Catch a Great Sunset & Show
The best sunset show in Florida happens on Mallory Square in Key West. Mimes, jugglers, and acrobats entertain on the square until the sun dips low. Then all eyes turn to the horizon; (305) 294-2587 or www.fla-keys.com.

Pick a Special Pool
There are pools, and then there are pools. The Venetian Pool in Coral Gables falls into the latter category. Carved into the quarry from which coral-rock was taken to build many of the homes in Coral Gables, the pool is an oasis of waterfalls, caves, and lush foliage. Children must be at least 38 inches tall or 3 years old to swim; (305) 460-5356.

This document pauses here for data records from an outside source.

Lemma of_minutes_window t :
  13513 * 1440 ≤ t < 24837 * 1440 →
  to_minutes (of_minutes t) = t ∧ 2006 ≤ year (of_minutes t) ≤ 2038.
Proof.
  intros Ht. assert (13513 ≤ t / 1440 < 24837) as Hd by (Z.div_mod_to_equations; lia).
  pose proof (window_days_ok _ Hd) as Hok.
  unfold day_ok, of_minutes, to_minutes in *.
  destruct (civil_from_days (t / 1440)) as [[y m] d]. simpl.
  apply andb_prop in Hok as [Hok Hy2]. apply andb_prop in Hok as [Hrt Hy1].
  apply Z.eqb_eq in Hrt. rewrite Hrt. Z.div_mod_to_equations. lia.
Qed.

(** ** The fixed layout YYYY.MM.DD HH:MM *)












(** ** C3: the normalizer *)


(** ** Exceptions and frames *)

Lemma apply_rows_ext {A B} (f g : A → result B) (l : list A) :
  (∀ x, x ∈ l → f x = g x) → apply_rows f l = apply_rows g l.
Proof.
  induction l as [|x l IH]; intros H; [done|]. simpl.
  rewrite (H x) by left. rewrite IH; [done|]. intros y Hy. apply H. by right.
Qed.

Lemma apply_rows_ok {A B} (f : A → result B) (l : list A) ys :
  apply_rows f l = Ok ys → Forall2 (λ x y, f x = Ok y) l ys.
Proof.
  revert ys. induction l as [|x l IH]; simpl; intros ys H.
  - injection H as <-. constructor.
  - destruct (f x) as [y|] eqn:E; [|done]. simpl in H.
    destruct (apply_rows f l) as [ys'|]; [|done]. simpl in H.
    injection H as <-. constructor; auto.
Qed.

Lemma apply_rows_raise {A B} (f : A → result B) (l : list A) x e :
  x ∈ l → f x = Raise e → ∃ e', apply_rows f l = Raise e'.
Proof.
  intros Hx Hf. induction Hx as [x l|x y l Hx IH]; simpl.
  - rewrite Hf. by exists e.
  - destruct (f y) as [v|e1]; simpl; [|by exists e1].
    destruct (IH Hf) as [e2 ->]. by exists e2.
Qed.

(** ** DBH: the frame before the rollover step *)

Lemma converted_lookup utcoffset raw df i r :
  Dbh.converted utcoffset raw = Ok df → df !! i = Some r →
  ∃ x, drop Dbh.start_row raw !! i = Some x ∧ Dbh.label r = i ∧
       Dbh.Size r = Dbh.raw_Size x ∧
       convert_to_eastern utcoffset (Dbh.raw_Timestamp x) = Ok (Dbh.Timestamp r).
Proof.
  unfold Dbh.converted. intros H Hi.
  destruct (apply_rows _ _) as [ts|] eqn:E; [|done]. simpl in H.
  injection H as <-. apply apply_rows_ok in E.
  rewrite lookup_zip_with in Hi.
  destruct (seq 0 _ !! i) as [j|] eqn:Ej; [|done]. simpl in Hi.
  apply lookup_seq in Ej as [-> _].
  rewrite lookup_zip_with in Hi.
  destruct (ts !! i) as [t|] eqn:Et; [|done]. simpl in Hi.
  destruct (drop _ raw !! i) as [x|] eqn:Ex; [|done]. simpl in Hi.
  injection Hi as <-. exists x. simpl. repeat split; try done.
  rewrite Forall2_lookup in E. specialize (E i).
  rewrite list_lookup_fmap, Ex, Et in E. simpl in E. by inversion E.
Qed.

Another stunning pool with waterfalls amid lush vegetation refreshes guests at the Hyatt Regency Grand Cypress Resort in Orlando; 1-800-554-9288 or www.hyattgrandcypress.com.

Plan Your Stay in Orlando
Face it--you can't see and do everything in Orlando in just one visit. You'll have to come back. But to get the most out of what time you have, plan, plan, plan.

A three-day scenario could include SeaWorld, Universal's Islands of Adventure, and Disney-MGM Studios. If you're spending five days, add Discovery Cove, the Magic Kingdom, and Epcot to the itinerary. For information: Disney Parks, (407) 824-4321; Discovery Cove, toll free 1-877-434-7268; SeaWorld, (407) 351-3600 or www.seaworld.com; Universal's Islands of Adventure, (407) 363-8000. For information about area discounts, call 1-800-551-0181, or visit www.orlandoinfo.com.

Go On Safari
Rhino Rally, an off-road safari at Busch Gardens Tampa Bay, takes you into areas where wild animals roam free. From your customized Land Rover, you'll see rhinos the size of trucks, elephants, warthogs, and a host of other exotic critters. The ride really gets wild when you ease onto a rickety pontoon bridge, which breaks free and sweeps you downriver to the end of your journey; 1-888-800-5447 or www.buschgardens.com.

Watch for Turtles
Between mid-May and mid-August, at night on many Florida beaches, you can watch for sea turtles lumbering ashore to lay their eggs. Roughly two months after the eggs are deposited in their sandy nests, hatchlings emerge and head for the water. The area around New Smyrna Beach, including Canaveral National Seashore, is a prime nesting ground. One of the most intense programs to protect the eggs and hatchlings takes place at the Archie Carr National Wildlife Refuge, between Melbourne and Sebastian Inlet. In 1989 it was designated America's first sea turtle refuge; (321) 861-0667.

To find more ways to have fun in Florida, call 1-888-735-2872 and request a copy of "The Official Florida Vacation Guide," or visit www.flausa.com.

This article is from the April 2003 issue of Southern Living. Because prices, dates, and other specifics are subject to change, please check all information to make sure it's still current before making your travel plans.